Start of The records
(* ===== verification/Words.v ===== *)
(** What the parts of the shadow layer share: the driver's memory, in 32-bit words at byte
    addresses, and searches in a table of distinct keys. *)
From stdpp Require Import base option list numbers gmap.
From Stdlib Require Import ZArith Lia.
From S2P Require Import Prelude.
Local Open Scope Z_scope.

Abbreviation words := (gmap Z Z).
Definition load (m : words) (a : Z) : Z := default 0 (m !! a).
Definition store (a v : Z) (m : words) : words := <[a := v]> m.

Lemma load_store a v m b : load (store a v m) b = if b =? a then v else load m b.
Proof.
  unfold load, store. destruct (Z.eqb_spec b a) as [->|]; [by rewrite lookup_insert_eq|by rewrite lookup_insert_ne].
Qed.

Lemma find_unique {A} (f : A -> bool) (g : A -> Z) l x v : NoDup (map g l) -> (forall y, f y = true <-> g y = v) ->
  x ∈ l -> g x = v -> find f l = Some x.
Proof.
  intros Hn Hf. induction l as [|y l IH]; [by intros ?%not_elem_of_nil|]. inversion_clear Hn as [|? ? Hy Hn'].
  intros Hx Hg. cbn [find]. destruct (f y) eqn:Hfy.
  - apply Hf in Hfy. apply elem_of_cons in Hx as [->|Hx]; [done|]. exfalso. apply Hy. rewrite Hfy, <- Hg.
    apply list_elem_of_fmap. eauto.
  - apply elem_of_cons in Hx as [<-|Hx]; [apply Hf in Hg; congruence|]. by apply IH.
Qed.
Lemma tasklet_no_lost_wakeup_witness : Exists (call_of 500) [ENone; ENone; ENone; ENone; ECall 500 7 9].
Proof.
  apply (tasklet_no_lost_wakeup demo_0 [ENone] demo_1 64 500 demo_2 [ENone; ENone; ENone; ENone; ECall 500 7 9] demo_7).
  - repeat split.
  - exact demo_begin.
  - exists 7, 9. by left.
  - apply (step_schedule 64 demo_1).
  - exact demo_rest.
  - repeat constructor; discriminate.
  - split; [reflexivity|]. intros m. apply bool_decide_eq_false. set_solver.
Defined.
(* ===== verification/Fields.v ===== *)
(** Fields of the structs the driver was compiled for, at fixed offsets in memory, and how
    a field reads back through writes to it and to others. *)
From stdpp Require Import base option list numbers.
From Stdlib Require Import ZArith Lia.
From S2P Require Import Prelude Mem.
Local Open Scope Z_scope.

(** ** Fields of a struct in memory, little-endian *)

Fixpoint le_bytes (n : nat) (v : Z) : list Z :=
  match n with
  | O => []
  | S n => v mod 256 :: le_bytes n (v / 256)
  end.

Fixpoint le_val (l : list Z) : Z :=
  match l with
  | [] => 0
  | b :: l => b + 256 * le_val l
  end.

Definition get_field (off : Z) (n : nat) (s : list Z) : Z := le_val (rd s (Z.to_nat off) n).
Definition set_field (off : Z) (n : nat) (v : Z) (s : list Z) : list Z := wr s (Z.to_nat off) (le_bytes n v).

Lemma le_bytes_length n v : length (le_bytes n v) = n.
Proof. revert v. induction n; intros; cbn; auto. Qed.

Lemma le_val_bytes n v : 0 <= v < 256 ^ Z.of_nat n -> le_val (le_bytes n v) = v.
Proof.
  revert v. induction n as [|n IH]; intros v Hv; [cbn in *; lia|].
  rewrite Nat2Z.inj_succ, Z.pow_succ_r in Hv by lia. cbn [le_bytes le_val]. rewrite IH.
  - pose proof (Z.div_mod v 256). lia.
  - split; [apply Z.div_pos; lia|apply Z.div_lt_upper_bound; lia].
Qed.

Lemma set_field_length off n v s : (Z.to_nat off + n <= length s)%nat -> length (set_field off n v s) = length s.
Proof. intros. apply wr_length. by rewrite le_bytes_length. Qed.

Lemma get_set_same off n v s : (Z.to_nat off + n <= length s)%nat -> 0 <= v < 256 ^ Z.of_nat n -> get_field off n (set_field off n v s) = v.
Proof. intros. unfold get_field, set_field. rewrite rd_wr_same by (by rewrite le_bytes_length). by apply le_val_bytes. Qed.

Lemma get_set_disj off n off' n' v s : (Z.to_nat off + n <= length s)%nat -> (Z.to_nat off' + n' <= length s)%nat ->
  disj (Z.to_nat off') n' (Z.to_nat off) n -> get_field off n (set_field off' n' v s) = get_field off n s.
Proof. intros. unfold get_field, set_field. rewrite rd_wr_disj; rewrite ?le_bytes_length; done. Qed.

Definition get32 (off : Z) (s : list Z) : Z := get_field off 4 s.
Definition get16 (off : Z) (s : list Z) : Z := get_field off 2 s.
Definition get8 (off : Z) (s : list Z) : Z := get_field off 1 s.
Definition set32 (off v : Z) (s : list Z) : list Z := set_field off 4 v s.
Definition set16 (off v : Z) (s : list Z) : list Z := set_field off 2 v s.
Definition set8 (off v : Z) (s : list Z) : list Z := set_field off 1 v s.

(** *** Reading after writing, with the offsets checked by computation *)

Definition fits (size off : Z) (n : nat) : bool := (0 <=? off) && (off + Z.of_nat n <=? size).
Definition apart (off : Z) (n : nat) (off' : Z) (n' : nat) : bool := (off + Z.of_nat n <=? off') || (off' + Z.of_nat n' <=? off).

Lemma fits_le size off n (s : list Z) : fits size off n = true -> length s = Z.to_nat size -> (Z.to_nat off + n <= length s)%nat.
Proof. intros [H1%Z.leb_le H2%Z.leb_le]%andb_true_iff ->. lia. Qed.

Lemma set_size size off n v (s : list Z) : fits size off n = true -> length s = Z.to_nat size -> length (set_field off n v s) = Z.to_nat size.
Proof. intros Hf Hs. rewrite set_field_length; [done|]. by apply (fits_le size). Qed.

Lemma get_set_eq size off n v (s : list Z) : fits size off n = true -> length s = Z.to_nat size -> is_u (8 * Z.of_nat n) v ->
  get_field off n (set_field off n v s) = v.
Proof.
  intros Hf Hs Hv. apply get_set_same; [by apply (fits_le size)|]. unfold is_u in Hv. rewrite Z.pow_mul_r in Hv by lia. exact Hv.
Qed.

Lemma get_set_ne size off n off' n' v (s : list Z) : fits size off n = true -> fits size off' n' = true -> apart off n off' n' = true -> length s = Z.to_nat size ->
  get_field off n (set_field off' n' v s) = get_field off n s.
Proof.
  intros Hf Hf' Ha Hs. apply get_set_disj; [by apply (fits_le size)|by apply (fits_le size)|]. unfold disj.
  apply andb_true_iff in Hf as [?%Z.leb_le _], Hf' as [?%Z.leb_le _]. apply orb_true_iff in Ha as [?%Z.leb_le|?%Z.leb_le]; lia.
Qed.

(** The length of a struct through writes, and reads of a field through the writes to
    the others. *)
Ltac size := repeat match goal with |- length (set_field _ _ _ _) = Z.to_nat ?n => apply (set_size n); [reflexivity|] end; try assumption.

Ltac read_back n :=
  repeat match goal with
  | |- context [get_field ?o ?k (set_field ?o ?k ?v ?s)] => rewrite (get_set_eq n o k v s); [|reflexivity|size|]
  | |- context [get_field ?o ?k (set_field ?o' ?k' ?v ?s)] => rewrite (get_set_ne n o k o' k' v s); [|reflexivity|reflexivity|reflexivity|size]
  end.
End of The records
→ **Problem**:
Give back every line above, unchanged.

→ **Problem solution**:
(* ===== verification/Words.v ===== *)
(** What the parts of the shadow layer share: the driver's memory, in 32-bit words at byte
    addresses, and searches in a table of distinct keys. *)
From stdpp Require Import base option list numbers gmap.
From Stdlib Require Import ZArith Lia.
From S2P Require Import Prelude.
Local Open Scope Z_scope.

Abbreviation words := (gmap Z Z).
Definition load (m : words) (a : Z) : Z := default 0 (m !! a).
Definition store (a v : Z) (m : words) : words := <[a := v]> m.

Lemma load_store a v m b : load (store a v m) b = if b =? a then v else load m b.
Proof.
  unfold load, store. destruct (Z.eqb_spec b a) as [->|]; [by rewrite lookup_insert_eq|by rewrite lookup_insert_ne].
Qed.

Lemma find_unique {A} (f : A -> bool) (g : A -> Z) l x v : NoDup (map g l) -> (forall y, f y = true <-> g y = v) ->
  x ∈ l -> g x = v -> find f l = Some x.
Proof.
  intros Hn Hf. induction l as [|y l IH]; [by intros ?%not_elem_of_nil|]. inversion_clear Hn as [|? ? Hy Hn'].
  intros Hx Hg. cbn [find]. destruct (f y) eqn:Hfy.
  - apply Hf in Hfy. apply elem_of_cons in Hx as [->|Hx]; [done|]. exfalso. apply Hy. rewrite Hfy, <- Hg.
    apply list_elem_of_fmap. eauto.
  - apply elem_of_cons in Hx as [<-|Hx]; [apply Hf in Hg; congruence|]. by apply IH.
Qed.
Lemma tasklet_no_lost_wakeup_witness : Exists (call_of 500) [ENone; ENone; ENone; ENone; ECall 500 7 9].
Proof.
  apply (tasklet_no_lost_wakeup demo_0 [ENone] demo_1 64 500 demo_2 [ENone; ENone; ENone; ENone; ECall 500 7 9] demo_7).
  - repeat split.
  - exact demo_begin.
  - exists 7, 9. by left.
  - apply (step_schedule 64 demo_1).
  - exact demo_rest.
  - repeat constructor; discriminate.
  - split; [reflexivity|]. intros m. apply bool_decide_eq_false. set_solver.
Defined.
(* ===== verification/Fields.v ===== *)
(** Fields of the structs the driver was compiled for, at fixed offsets in memory, and how
    a field reads back through writes to it and to others. *)
From stdpp Require Import base option list numbers.
From Stdlib Require Import ZArith Lia.
From S2P Require Import Prelude Mem.
Local Open Scope Z_scope.

(** ** Fields of a struct in memory, little-endian *)

Fixpoint le_bytes (n : nat) (v : Z) : list Z :=
  match n with
  | O => []
  | S n => v mod 256 :: le_bytes n (v / 256)
  end.

Fixpoint le_val (l : list Z) : Z :=
  match l with
  | [] => 0
  | b :: l => b + 256 * le_val l
  end.

Definition get_field (off : Z) (n : nat) (s : list Z) : Z := le_val (rd s (Z.to_nat off) n).
Definition set_field (off : Z) (n : nat) (v : Z) (s : list Z) : list Z := wr s (Z.to_nat off) (le_bytes n v).

Lemma le_bytes_length n v : length (le_bytes n v) = n.
Proof. revert v. induction n; intros; cbn; auto. Qed.

Lemma le_val_bytes n v : 0 <= v < 256 ^ Z.of_nat n -> le_val (le_bytes n v) = v.
Proof.
  revert v. induction n as [|n IH]; intros v Hv; [cbn in *; lia|].
  rewrite Nat2Z.inj_succ, Z.pow_succ_r in Hv by lia. cbn [le_bytes le_val]. rewrite IH.
  - pose proof (Z.div_mod v 256). lia.
  - split; [apply Z.div_pos; lia|apply Z.div_lt_upper_bound; lia].
Qed.

Lemma set_field_length off n v s : (Z.to_nat off + n <= length s)%nat -> length (set_field off n v s) = length s.
Proof. intros. apply wr_length. by rewrite le_bytes_length. Qed.

Lemma get_set_same off n v s : (Z.to_nat off + n <= length s)%nat -> 0 <= v < 256 ^ Z.of_nat n -> get_field off n (set_field off n v s) = v.
Proof. intros. unfold get_field, set_field. rewrite rd_wr_same by (by rewrite le_bytes_length). by apply le_val_bytes. Qed.

Lemma get_set_disj off n off' n' v s : (Z.to_nat off + n <= length s)%nat -> (Z.to_nat off' + n' <= length s)%nat ->
  disj (Z.to_nat off') n' (Z.to_nat off) n -> get_field off n (set_field off' n' v s) = get_field off n s.
Proof. intros. unfold get_field, set_field. rewrite rd_wr_disj; rewrite ?le_bytes_length; done. Qed.

Definition get32 (off : Z) (s : list Z) : Z := get_field off 4 s.
Definition get16 (off : Z) (s : list Z) : Z := get_field off 2 s.
Definition get8 (off : Z) (s : list Z) : Z := get_field off 1 s.
Definition set32 (off v : Z) (s : list Z) : list Z := set_field off 4 v s.
Definition set16 (off v : Z) (s : list Z) : list Z := set_field off 2 v s.
Definition set8 (off v : Z) (s : list Z) : list Z := set_field off 1 v s.

(** *** Reading after writing, with the offsets checked by computation *)

Definition fits (size off : Z) (n : nat) : bool := (0 <=? off) && (off + Z.of_nat n <=? size).
Definition apart (off : Z) (n : nat) (off' : Z) (n' : nat) : bool := (off + Z.of_nat n <=? off') || (off' + Z.of_nat n' <=? off).

Lemma fits_le size off n (s : list Z) : fits size off n = true -> length s = Z.to_nat size -> (Z.to_nat off + n <= length s)%nat.
Proof. intros [H1%Z.leb_le H2%Z.leb_le]%andb_true_iff ->. lia. Qed.

Lemma set_size size off n v (s : list Z) : fits size off n = true -> length s = Z.to_nat size -> length (set_field off n v s) = Z.to_nat size.
Proof. intros Hf Hs. rewrite set_field_length; [done|]. by apply (fits_le size). Qed.

Lemma get_set_eq size off n v (s : list Z) : fits size off n = true -> length s = Z.to_nat size -> is_u (8 * Z.of_nat n) v ->
  get_field off n (set_field off n v s) = v.
Proof.
  intros Hf Hs Hv. apply get_set_same; [by apply (fits_le size)|]. unfold is_u in Hv. rewrite Z.pow_mul_r in Hv by lia. exact Hv.
Qed.

Lemma get_set_ne size off n off' n' v (s : list Z) : fits size off n = true -> fits size off' n' = true -> apart off n off' n' = true -> length s = Z.to_nat size ->
  get_field off n (set_field off' n' v s) = get_field off n s.
Proof.
  intros Hf Hf' Ha Hs. apply get_set_disj; [by apply (fits_le size)|by apply (fits_le size)|]. unfold disj.
  apply andb_true_iff in Hf as [?%Z.leb_le _], Hf' as [?%Z.leb_le _]. apply orb_true_iff in Ha as [?%Z.leb_le|?%Z.leb_le]; lia.
Qed.

(** The length of a struct through writes, and reads of a field through the writes to
    the others. *)
Ltac size := repeat match goal with |- length (set_field _ _ _ _) = Z.to_nat ?n => apply (set_size n); [reflexivity|] end; try assumption.

Ltac read_back n :=
  repeat match goal with
  | |- context [get_field ?o ?k (set_field ?o ?k ?v ?s)] => rewrite (get_set_eq n o k v s); [|reflexivity|size|]
  | |- context [get_field ?o ?k (set_field ?o' ?k' ?v ?s)] => rewrite (get_set_ne n o k o' k' v s); [|reflexivity|reflexivity|reflexivity|size]
  end.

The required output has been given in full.